I just ran into the same issue. Apparently the filling between two curves
is done as a set of polygons that do not exactly touch one another, thus
the thin white lines visible on some PDF viewers.
One way to fix the issue is to draw over these polygon boundaries. First
define min and max functions in gnuplot:
min(x, y) = x < y ? x : y
max(x, y) = x > y ? x : y
Then, assuming that column 1 of "datafile" contains your x values and
that columns 2 and 3 contain the y values of curves 2 and 3, write:
plot "datafile" using 1:2:3 with filledcurves lc rgb "gray", \
"" using 1:2:(min($2, $3)):(max($2, $3)) with yerrorbars ps 0 lt 1 \
lc rgb "gray" lw 0.5
The first plot instruction fills the spaces between the curves in gray.
The second plot instruction draws points of zero size (ps 0) at each
x value (1) on curve (2) with thin (lw 0.5), continuous (lt 1), gray
(lc rgb "gray"), vertical errorbars (yerrorbars) from the lower to
the higher of curves 2 and 3.
This covers the white lines. To get best results you may need to
experiment with the thickness of the bars (e.g., lw 0.6, lw 0.2).
This issue is fixed with gnuplot 5.2, see https://sourceforge.net/p/gnuplot/patches/749/
The actual problem was, that filled curves were previously plotted as many quadrilaterals, which leads to artifacts (white stripes) in many viewers due to antialiasing.
Since version 5.2 filled curves are rendered as single polygon, which prevents these problems (see issue linked above).
The problem is still present in Gnuplot 5.0.4 and at least the cairolatex terminal which I use to output PDFs.
I also wanted to color the area between two curves, in my case defined as functions.

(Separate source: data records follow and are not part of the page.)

(** * Device Lifecycle Dashboard ([dashboard.py]): load, select, filter, summarise

    A shallow embedding of the data pipeline of [dashboard.py]: [load_data],
    the session state, the three sidebar widgets, the "Clear All Filters"
    button, the filter block and the four key metrics of [main].

    Conventions.
    - A Python [float] / numpy [float64] is Rocq's primitive binary64 [float];
      comparisons are the IEEE ones, so every comparison with NaN is false.
    - A Python exception that the script does not catch is [Raise].
    - [st.session_state] is the record [SessionState]; what the browser and the
      widget store hold for one run of the script is the record [Widgets].
    - Of the timeline (lines 326-375) the traces' names, legend flags and
      positions and the tick labels are modelled. The templated HTML, the
      hover texts, the reasons chart and the detail cards are left out: they
      format and order the values computed here with [str.format],
      [strftime], [value_counts] and [sort_values], whose results (rounding,
      locale, order among ties) the script does not fix. What they can raise
      is left out with them; [dashboard] says where that matters.
    - The slider of line 218 comes twice: [slider], the value the widget
      holds and nothing else, and [bounded_slider], with the bounds of lines
      219-220. *)

From Stdlib Require Import ZArith Floats Lia.
From stdpp Require Import base option list strings sorting.

Local Open Scope string_scope.
Local Open Scope list_scope.

(** ** Results of code that can raise *)

Inductive exn :=
| IndexError
| KeyError (label : string)
| ValueError
| TypeError.

Inductive result (A : Type) :=
| Ok (a : A)
| Raise (e : exn).
Arguments Ok {A} a.
Arguments Raise {A} e.

Definition bind {A B} (r : result A) (k : A -> result B) : result B :=
  match r with
  | Ok a => k a
  | Raise e => Raise e
  end.

Notation "'let*' x ':=' r 'in' k" := (bind r (fun x => k))
  (at level 10, x name, r at level 100, k at level 200).

Fixpoint map_result {A B} (f : A -> result B) (l : list A) : result (list B) :=
  match l with
  | [] => Ok []
  | a :: l' => let* b := f a in let* bs := map_result f l' in Ok (b :: bs)
  end.

(** ** Cells and frames (what [pd.read_excel] returns) *)

Record Timestamp := { ts_year : Z; ts_month : Z; ts_day : Z }.

(** One cell of a frame. A blank spreadsheet cell is read as [CFloat nan]. *)
Inductive Cell :=
| CStr (s : string)
| CFloat (x : float)
| CInt (n : Z)
| CTime (t : Timestamp)
| CNaT.

(** A frame, row by row: [rows] holds one cell per label of [columns]. *)
Record Frame := { columns : list string; rows : list (list Cell) }.
(** * Invoice PDF layout: a shallow embedding of the two [generateInvoice]
    functions, of the date formatters and of the line-item list of the edit
    page, with the properties of the layout specification settled against
    them.

    Conventions of the embedding.
    - A JavaScript [number] of a record (quantity, unit price, total) is
      an IEEE-754 binary64 value: the type [spec_float] of the Standard
      Library with its addition and multiplication at precision 53 (round
      to nearest, ties to even), NaN, the infinities and the two zeros
      included.  Time values and calendar fields, which are integers far
      below 2^53, are [Z].
    - Page coordinates are exact rationals ([Q]).  The code computes them
      from a few decimal constants by additions and subtractions of small
      integers; nothing proved here about them compares values closer than
      the rounding of doubles could move them.
    - A JavaScript string is a [string] of code units below 256 (Latin-1).
      [split], [trim], [padStart] and [toLowerCase] are exact on such
      strings; [toUpperCase] is exact (sharp s becomes SS) except on the
      two letters whose upper-case form lies outside Latin-1 (micro sign,
      y with diaeresis), which it leaves alone.  Strings with other
      characters are outside the embedding, and what is proved of a text
      in upper case is proved of ASCII strings.
    - [page.drawText], [page.drawRectangle] and [page.drawLine] append one
      primitive to the page; a page is the ordered list of its primitives.
      The serialisation of the page ([pdfDoc.save()]) belongs to pdf-lib
      and is outside the embedding.
    - [new Date()], the local time zone and the date formats a runtime
      accepts beyond the subset modelled here are read from an explicit
      environment. *)

From Stdlib Require Import ZArith QArith Qabs Qpower Qround List String Ascii Lia Lqa Bool.
From Stdlib Require Import DecimalString DecimalFacts DecimalPos DecimalZ.
From Stdlib Require Import SpecFloat.
Import ListNotations.

Open Scope string_scope.
Open Scope Z_scope.

(** ** JavaScript numbers *)

Module Number.

(** A binary64 value. *)
Definition t : Type := spec_float.

Definition prec : Z := 53.
Definition emax : Z := 1024.

(** The operators [+], [*], [-] and [/]. *)
Definition add : t -> t -> t := SFadd prec emax.
Definition mul : t -> t -> t := SFmul prec emax.
Definition sub : t -> t -> t := SFsub prec emax.
Definition div : t -> t -> t := SFdiv prec emax.

(** The literal [0]. *)
Definition zero : t := S754_zero false.

(** An integer as a number: the nearest double (the integer itself up to
    2^53 in absolute value). *)
Definition ofZ (z : Z) : t := binary_normalize prec emax z 0 false.

(** An integer as an operand that is not rounded. *)
Definition exact (z : Z) : t :=
  match z with
  | Z0 => S754_zero false
  | Zpos p => S754_finite false p 0
  | Zneg p => S754_finite true p 0
  end.

(** The double nearest to [n / d] (ties to even): how a decimal literal is
    read ([0.05] is [ratio 5 100], [9.99] is [ratio 999 100]). *)
Definition ratio (n d : Z) : t := div (exact n) (exact d).

(** The exact value of a finite double. *)
Definition finite (s : bool) (m : positive) (e : Z) : Q :=
  (inject_Z (cond_Zopp s (Zpos m)) * 2 ^ e)%Q.

Definition value (x : t) : option Q :=
  match x with
  | S754_zero _ => Some 0%Q
  | S754_finite s m e => Some (finite s m e)
  | _ => None
  end.

Definition exponent (x : t) : Z :=
  match x with S754_finite _ _ e => e | _ => 0 end.

End Number.

(** ** JavaScript built-ins used by the renderers *)

Module Js.

(** [String.prototype.split("\n")]: never returns the empty array. *)
Definition newline : ascii := Ascii.ascii_of_nat 10.
Definition starts : nat -> unit -> nat * option string :=
  fun w _ => (w, None).

Definition initializes
  : nat -> unit -> InitializeRequest -> nat * (ServerInfo + string) :=
  fun w _ _ =>
    (w, inl {| ServerName := "kubernetes-troubleshooter";
               ServerVersion := "1.0.0" |}).

Definition lists : nat -> unit -> nat * (list Tool + string) :=
  fun w _ => (w, inl [Samples.kubectl]).

Definition withKey : string -> string := fun _ => "sk-sample".
Definition withoutKey : string -> string := fun _ => EmptyString.

(** A standard input of two questions and the word that ends the session,
    with a line after it. *)
Definition twoQuestions : list string :=
  ["are all pods running?" +:+ nl; "why is web failing?" +:+ nl].

Definition quitLine : string := "quit" +:+ nl.

(** A session against the oracle whose transport fails, and the whole
    program in two settings: against the oracle that answers at once, and
    with no key in the environment. *)
Definition failingSession : ClientMain.Exit * nat * list ClientMain.Event :=
  session nat unit MoreSamples.unreachable Samples.listing Samples.decode
    Samples.show trim sameText tt (twoQuestions ++ [quitLine])
    [Samples.kubectl] 0.

Definition answeredMain : ClientMain.Exit * nat * list ClientMain.Event :=
  main nat unit Samples.answering Samples.listing Samples.decode Samples.show
    trim sameText tt connects starts initializes lists withKey "2025-03-26"
    0 (twoQuestions ++ [quitLine]).

Definition keylessMain : ClientMain.Exit * nat * list ClientMain.Event :=
  main nat unit Samples.answering Samples.listing Samples.decode Samples.show
    trim sameText tt connects starts initializes lists withoutKey "2025-03-26"
    0 (twoQuestions ++ [quitLine]).

End MainSamples.


(** * Properties *)

(** ** Strings *)

Module StringFacts.

Lemma append_cons c a b : String c a +:+ b = String c (a +:+ b).
Proof. reflexivity. Qed.

Lemma append_nil_r a : a +:+ EmptyString = a.
Proof.
  induction a as [|c a IH]; [reflexivity|].
  rewrite append_cons, IH. reflexivity.
Qed.

Lemma append_assoc a b c : (a +:+ b) +:+ c = a +:+ b +:+ c.
Proof.
  induction a as [|x a IH]; [reflexivity|].
  rewrite !append_cons, IH. reflexivity.
Qed.

Lemma embeds_middle pre t post : Fmt.embeds t (pre +:+ t +:+ post).
Proof. exists pre, post. reflexivity. Qed.

Lemma embeds_end pre t : Fmt.embeds t (pre +:+ t).
Proof. exists pre, EmptyString. rewrite append_nil_r. reflexivity. Qed.

End StringFacts.

(** ** Decoding is local *)

Module Utf8Facts.

Import Utf8.
#[local] Open Scope N_scope.

Lemma first_lead b sz lo hi :
  first b = lead sz lo hi ->
  (sz = 2 \/ sz = 3 \/ sz = 4)%nat /\ 0x80 <= lo /\ hi <= 0xBF.
Proof.
  unfold first, locb, hicb.
  repeat match goal with
    | |- context [if ?c then _ else _] => destruct c
    end;
    intros [= <- <- <-] || discriminate; repeat split; (lia || tauto).
Qed.

Ltac bounds :=
  repeat match goal with
    | H : isCont _ = false |- _ =>
        unfold isCont, locb, hicb in H; apply andb_false_iff in H;
        rewrite !N.leb_gt in H
    | H : (_ || _)%bool = false |- _ => apply orb_false_iff in H; destruct H
    | H : (_ <? _) = false |- _ => apply N.ltb_ge in H
    | H : (_ <? _) = true |- _ => apply N.ltb_lt in H
    end.

Ltac branches :=
  repeat match goal with
    | |- context [if ?c then _ else _] => destruct c eqn:?
    end.

(** What follows an encoding does not change how it decodes, as long as
    what follows cannot continue it. *)
Lemma decode_local t X :
  t <> [] -> boundary X ->
  DecodeRuneInString (t ++ X) = DecodeRuneInString t.
Proof.
  intros Ht HX. destruct t as [|b0 t]; [done|clear Ht].
  unfold DecodeRuneInString, at_. cbn [app nth].
  destruct (first (N_of_ascii b0)) as [| |sz lo hi] eqn:E; try reflexivity.
  apply first_lead in E. destruct E as (Hsz & Hlo & Hhi).
  unfold locb, hicb.
  destruct Hsz as [-> | [-> | ->]];
    destruct t as [|b1 [|b2 [|b3 t]]]; destruct X as [|x0 [|x1 [|x2 X]]];
    cbn [length app Nat.ltb Nat.leb nth boundary] in *;
    branches; try reflexivity; bounds; try lia.
Qed.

When I used something like
f(x) = 2 + sin(x)
g(x) = cos(x)
plot '+' using 1:(f($1)):(g($1)) with filledcurves closed
I got the same vertical white lines as in the question.

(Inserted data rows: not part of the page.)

(** X6. When every one of the declared input rounds passes the gate and is
    accepted by the verifier, [fetch_valid_input] returns success after
    reading exactly [input_count] host rounds and asking the user nothing;
    slot [i] of the context holds the record bound from the [i]-th round, so
    the inputs are stored in the order received; each round is answered with
    input-accepted; the rest of the context is unchanged. *)
Theorem inputs_bound_in_order (s : state) (c : btc_txn_context_t)
    (ins : list btc_txn_input_t) :
  btc_txn_context s = Some c ->
  inputs c = Some ins ->
  length ins = Z.to_nat (input_count (metadata c)) ->
  (forall i slot, ins !! i = Some slot ->
     input_gate_open (host_rounds s + i)%nat /\
     fst (input_verdict (host_rounds s + i)%nat slot) = true) ->
  exists s' ins',
    fetch_valid_input s = Some (true, s') /\
    btc_txn_context s' = Some (set_inputs (Some ins') c) /\
    length ins' = length ins /\
    host_rounds s' = (host_rounds s + length ins)%nat /\
    user_rounds s' = user_rounds s /\
    trace s' = trace s ++ accepted_rounds (host_rounds s) (length ins) /\
    (forall i slot, ins !! i = Some slot ->
       ins' !! i = Some (bound_input (host_rounds s + i)%nat slot)).
Proof.
  intros Hc Hins Hlen Hacc.
  destruct (input_loop_accepts (length ins) 0 0 s c ins Hc Hins ltac:(lia))
    as (s1 & ins1 & Hrun & Hctx & Hlen1 & Hhr & Hur & Htr & Hbound & _).
  { intros i slot _ Hslot. apply Hacc. exact Hslot. }
  exists s1, ins1. unfold fetch_valid_input.
  erewrite bind_eq by (unfold read_context; rewrite Hc; reflexivity).
  rewrite <- Hlen. rewrite Nat.add_0_r in Hrun. rewrite Hrun.
  repeat split; auto.
  intros i slot Hslot. apply (Hbound i slot); [| exact Hslot].
  eapply lookup_lt_Some. exact Hslot.
Qed.

(** X7. [fetch_valid_input] stops at the first round the verifier refuses:
    after [j] accepted rounds, a refused round [j] makes it return failure
    with CORRUPT_DATA/INVALID_DATA, having read exactly [j + 1] host rounds;
    the refused slot holds what the verifier left in it, not the host's
    claim, and the slots after it are untouched. *)
Theorem input_phase_stops_at_refusal (s : state) (c : btc_txn_context_t)
    (ins : list btc_txn_input_t) (j : nat) (refused : btc_txn_input_t) :
  btc_txn_context s = Some c ->
  inputs c = Some ins ->
  length ins = Z.to_nat (input_count (metadata c)) ->
  ins !! j = Some refused ->
  (forall i slot, (i < j)%nat -> ins !! i = Some slot ->
     input_gate_open (host_rounds s + i)%nat /\
     fst (input_verdict (host_rounds s + i)%nat slot) = true) ->
  input_gate_open (host_rounds s + j)%nat ->
  fst (input_verdict (host_rounds s + j)%nat refused) = false ->
  exists s' ins',
    fetch_valid_input s = Some (false, s') /\
    btc_txn_context s' = Some (set_inputs (Some ins') c) /\
    host_rounds s' = (host_rounds s + S j)%nat /\
    user_rounds s' = user_rounds s /\
    trace s' = trace s ++ accepted_rounds (host_rounds s) j
               ++ [EvGetQuery (fst (host (host_rounds s + j)%nat));
                   EvSendError ERROR_COMMON_ERROR_CORRUPT_DATA_TAG
                               ERROR_DATA_FLOW_INVALID_DATA] /\
    ins' !! j = Some (snd (input_verdict (host_rounds s + j)%nat refused)) /\
    (forall i, (j < i)%nat -> ins' !! i = ins !! i).
Proof.
  intros Hc Hins Hlen Hj Hacc Hgate Hv.
  assert (Hlt : (j < length ins)%nat) by (eapply lookup_lt_Some; exact Hj).
  destruct (input_loop_accepts j (length ins - j) 0 s c ins Hc Hins ltac:(lia))
    as (s1 & ins1 & Hrun & Hctx & Hlen1 & Hhr & Hur & Htr & _ & Hrest).
  { intros i slot Hi Hslot. apply Hacc; assumption. }
  unfold fetch_valid_input.
  erewrite bind_eq by (unfold read_context; rewrite Hc; reflexivity).
  rewrite <- Hlen.
  replace (j + (length ins - j))%nat with (length ins) in Hrun by lia.
  rewrite Hrun. cbn [Nat.add].
  destruct (length ins - j)%nat as [| m] eqn:Hm; [lia |].
  cbn [fetch_valid_input_loop].
  assert (Hslot1 : ins1 !! j = Some refused)
    by (rewrite Hrest by lia; exact Hj).
  destruct (host (host_rounds s1)) as [ok q] eqn:Hh.
  assert (Hround :=
    fetch_valid_input_round_passed s1 (set_inputs (Some ins1) c) ins1 refused
      j ok q Hctx eq_refl Hslot1 Hh).
  rewrite Hhr in Hh.
  unfold input_gate_open in Hgate. rewrite Hh in Hgate. cbn [fst snd] in Hgate.
  specialize (Hround Hgate). cbv zeta in Hround.
  unfold input_verdict in Hv |- *. rewrite Hh in Hv |- *. cbn [fst snd] in Hv |- *.
  rewrite Hv in Hround.
  rewrite (bind_eq _ _ _ _ _ Hround).
  eexists _, _. split; [reflexivity |].
  cbn [btc_txn_context host_rounds user_rounds trace].
  split; [reflexivity |]. split; [lia |]. split; [exact Hur |].
  split; [rewrite Htr, <- app_assoc; reflexivity |].
  split.
  - apply list_lookup_insert_eq. lia.
  - intros i Hi. rewrite list_lookup_insert_ne by lia. apply Hrest. lia.
Qed.

Lemma input_loop_returns (c : btc_txn_context_t) (n : nat) :
  forall (idx : nat) (s0 : state) (ins0 : list btc_txn_input_t),
    btc_txn_context s0 = Some (set_inputs (Some ins0) c) ->
    (idx + n <= length ins0)%nat ->
    exists b s' ins',
      fetch_valid_input_loop n idx s0 = Some (b, s') /\
      btc_txn_context s' = Some (set_inputs (Some ins') c) /\
      length ins' = length ins0 /\
      user_rounds s' = user_rounds s0 /\
      (host_rounds s0 <= host_rounds s' <= host_rounds s0 + n)%nat.
Proof.
  induction n as [| n IH]; intros idx s0 ins0 Hc0 Hlen0.
  - exists true, s0, ins0. repeat split; auto; lia.
  - destruct (lookup_lt_is_Some_2 ins0 idx ltac:(lia)) as [slot Hslot].
    destruct (host (host_rounds s0)) as [ok q] eqn:Hh.
    cbn [fetch_valid_input_loop].
    destruct (decide (ok = true
                      \/ which_request (sign_txn q)
                         = BTC_SIGN_TXN_REQUEST_INPUT_TAG)) as [Hgate | Hgate].
    + assert (Hround :=
        fetch_valid_input_round_passed s0 _ ins0 slot idx ok q Hc0 eq_refl
          Hslot Hh Hgate).
      cbv zeta in Hround.
      destruct (fst (btc_verify_input _ _ slot));
        rewrite (bind_eq _ _ _ _ _ Hround).
      * match type of Hround with
        | _ = Some (_, ?s1) =>
          destruct (IH (S idx) s1
                      (<[idx := clone_input (input (sign_txn q))
                           (snd (btc_verify_input
                                   (pb_buf (rq_prev_txn (input (sign_txn q))))
                                   (pb_size (rq_prev_txn (input (sign_txn q))))
                                   slot))]> ins0))
            as (b & s' & ins' & Hrun & Hctx & Hl & Hur & Hhr)
        end.
        -- reflexivity.
        -- rewrite length_insert. lia.
        -- cbn [host_rounds user_rounds] in *. rewrite length_insert in Hl.
           exists b, s', ins'. repeat split; auto; lia.
      * eexists false, _, _. split; [reflexivity |].
        cbn [btc_txn_context host_rounds user_rounds].
        split; [reflexivity |]. rewrite length_insert.
        repeat split; auto; lia.
    + destruct ok; [exfalso; apply Hgate; left; reflexivity |].
      rewrite (bind_eq _ _ _ _ _
                 (fetch_valid_input_round_rejected s0 idx q Hh
                    ltac:(intros E; apply Hgate; right; exact E))).
      eexists false, _, ins0. split; [reflexivity |].
      cbn [after_event after_query btc_txn_context host_rounds user_rounds].
      repeat split; auto; lia.
Qed.

(** X8. With the [inputs] array holding [input_count] slots,
    [fetch_valid_input] never indexes outside it, whatever the host sends and
    the verifier answers: it returns, having read at most [input_count] host
    rounds and shown no prompt, and it leaves the array of the same length
    and the rest of the context unchanged. *)
Theorem input_phase_in_bounds (s : state) (c : btc_txn_context_t)
    (ins : list btc_txn_input_t) :
  btc_txn_context s = Some c ->
  inputs c = Some ins ->
  length ins = Z.to_nat (input_count (metadata c)) ->
  exists b s' ins',
    fetch_valid_input s = Some (b, s') /\
    btc_txn_context s' = Some (set_inputs (Some ins') c) /\
    length ins' = length ins /\
    user_rounds s' = user_rounds s /\
    (host_rounds s <= host_rounds s' <= host_rounds s + length ins)%nat.
Proof.
  intros Hc Hins Hlen.
  unfold fetch_valid_input.
  erewrite bind_eq by (unfold read_context; rewrite Hc; reflexivity).
  rewrite <- Hlen.
  apply (input_loop_returns c (length ins) 0%nat s ins); [| lia].
  rewrite set_inputs_same by exact Hins. exact Hc.
Qed.

End InputPhase.

Lemma inputs_bound_in_order_witness :
  exists s',
    @fetch_valid_input
      (sample_world [(true, input_query BTC_SIGN_TXN_REQUEST_INPUT_TAG 5000);
                     (true, short_script_query 7000)] [])
      (phase_state two_input_context) = Some (true, s') /\
    btc_txn_context s'
    = Some (set_inputs (Some [first_bound_input; second_bound_input])
                       two_input_context) /\
    host_rounds s' = 2%nat /\
    trace s' = [EvGetQuery true;
                EvSendResult BTC_SIGN_TXN_RESPONSE_INPUT_ACCEPTED_TAG;
                EvGetQuery true;
                EvSendResult BTC_SIGN_TXN_RESPONSE_INPUT_ACCEPTED_TAG].
Proof.
  destruct (@inputs_bound_in_order
              (sample_world
                 [(true, input_query BTC_SIGN_TXN_REQUEST_INPUT_TAG 5000);
                  (true, short_script_query 7000)] [])
              (phase_state two_input_context) two_input_context
              [zero_input; stale_input]
              eq_refl eq_refl eq_refl)
    as (s' & ins' & Hrun & Hctx & Hlen & Hhr & _ & Htr & Hbound).
  { intros [| [| i]] slot Hslot; [| | discriminate Hslot];
      injection Hslot as <-; (split; [left |]; reflexivity). }
  assert (H0 := Hbound 0%nat zero_input eq_refl).
  assert (H1 := Hbound 1%nat stale_input eq_refl).
  destruct ins' as [| r0 [| r1 [| r2 rest]]]; try discriminate Hlen.
  cbn in H0, H1. injection H0 as ->. injection H1 as ->.
  exists s'. split; [exact Hrun |]. split; [exact Hctx |].
  split; [exact Hhr | exact Htr].
Defined.

Lemma input_phase_stops_at_refusal_witness :
  exists s' (ins' : list btc_txn_input_t),
    @fetch_valid_input
      (sample_world [(true, unproven_input_query 5000)] [])
      (phase_state sample_context) = Some (false, s') /\
    host_rounds s' = 1%nat /\
    trace s' = [EvGetQuery true;
                EvSendError ERROR_COMMON_ERROR_CORRUPT_DATA_TAG
                            ERROR_DATA_FLOW_INVALID_DATA] /\
    ins' !! 0%nat = Some (snd (sample_verify_input [] 0 zero_input)).
Proof.
  destruct (@input_phase_stops_at_refusal
              (sample_world [(true, unproven_input_query 5000)] [])
              (phase_state sample_context) sample_context [zero_input]
              0%nat zero_input eq_refl eq_refl eq_refl eq_refl)
    as (s' & ins' & Hrun & _ & Hhr & _ & Htr & Hslot & _).
  { intros i slot Hi. lia. }
  { left. reflexivity. }
  { reflexivity. }
  exists s', ins'. split; [exact Hrun |]. split; [exact Hhr |].
  split; [exact Htr | exact Hslot].
Defined.

Lemma input_phase_in_bounds_witness :
  exists b s' (ins' : list btc_txn_input_t),
    @fetch_valid_input
      (sample_world [(false, meta_query sample_meta)] [])
      (phase_state sample_context) = Some (b, s') /\
    btc_txn_context s' = Some (set_inputs (Some ins') sample_context) /\
    length ins' = 1%nat.
Proof.
  destruct (@input_phase_in_bounds
              (sample_world [(false, meta_query sample_meta)] [])
              (phase_state sample_context) sample_context [zero_input]
              eq_refl eq_refl eq_refl)
    as (b & s' & ins' & Hrun & Hctx & Hlen & _).
  exists b, s', ins'. auto.
Defined.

A simple solution for curves where one is always above the other is to let Gnuplot fill the area from the upper curve to the x-axis with the desired color and then paint it over with white from the lower curve downwards:
f(x) = 2 + sin(x)
g(x) = cos(x)
plot f(x) with filledcurves x1, g(x) w filledc x1 fs lc rgb "white"
Apparently this filledcurves style (not between curves but between a curve and an axis) avoids the trapezoid artifacts.
This can be readily extended for plotting data files and multiple stacked cures like in the question. Just paint from top to bottom and finish with white for the empty area between the lowest curve and the x-axis.
For overlapping curves a construction of minimum and maximum curves like in the answer from françois-tonneau might do the trick.
If you're talking about the red and cyan bits the gap could be an illusion caused by the Red + Cyan = White on a RGB screen. Maybe there's no gap, but the border areas appear as white due to the proximity of the pixels.
Take the screenshot and blow it up so you can see the individual pixels around the perceived gap.
If this is the case, maybe selecting a different colour scheme for the adjacent colurs would get rid of the effect. I certainly can't see anything matching your description on anywhere but the red and cyan bits.
From https://groups.google.com/forum/#!topic/comp.graphics.apps.gnuplot/ivRaKpu5cJ8, it seemed to be a pure Gostscript issue.
Using the eps terminal of Gnuplot and converting the eps file to pdf with
epstopdf -nogs <file.eps> -o <file.pdf>
solved the problem on my system. From the corresponding Man page, the "-nogs" option instructs epstopdf not to use Gostscript.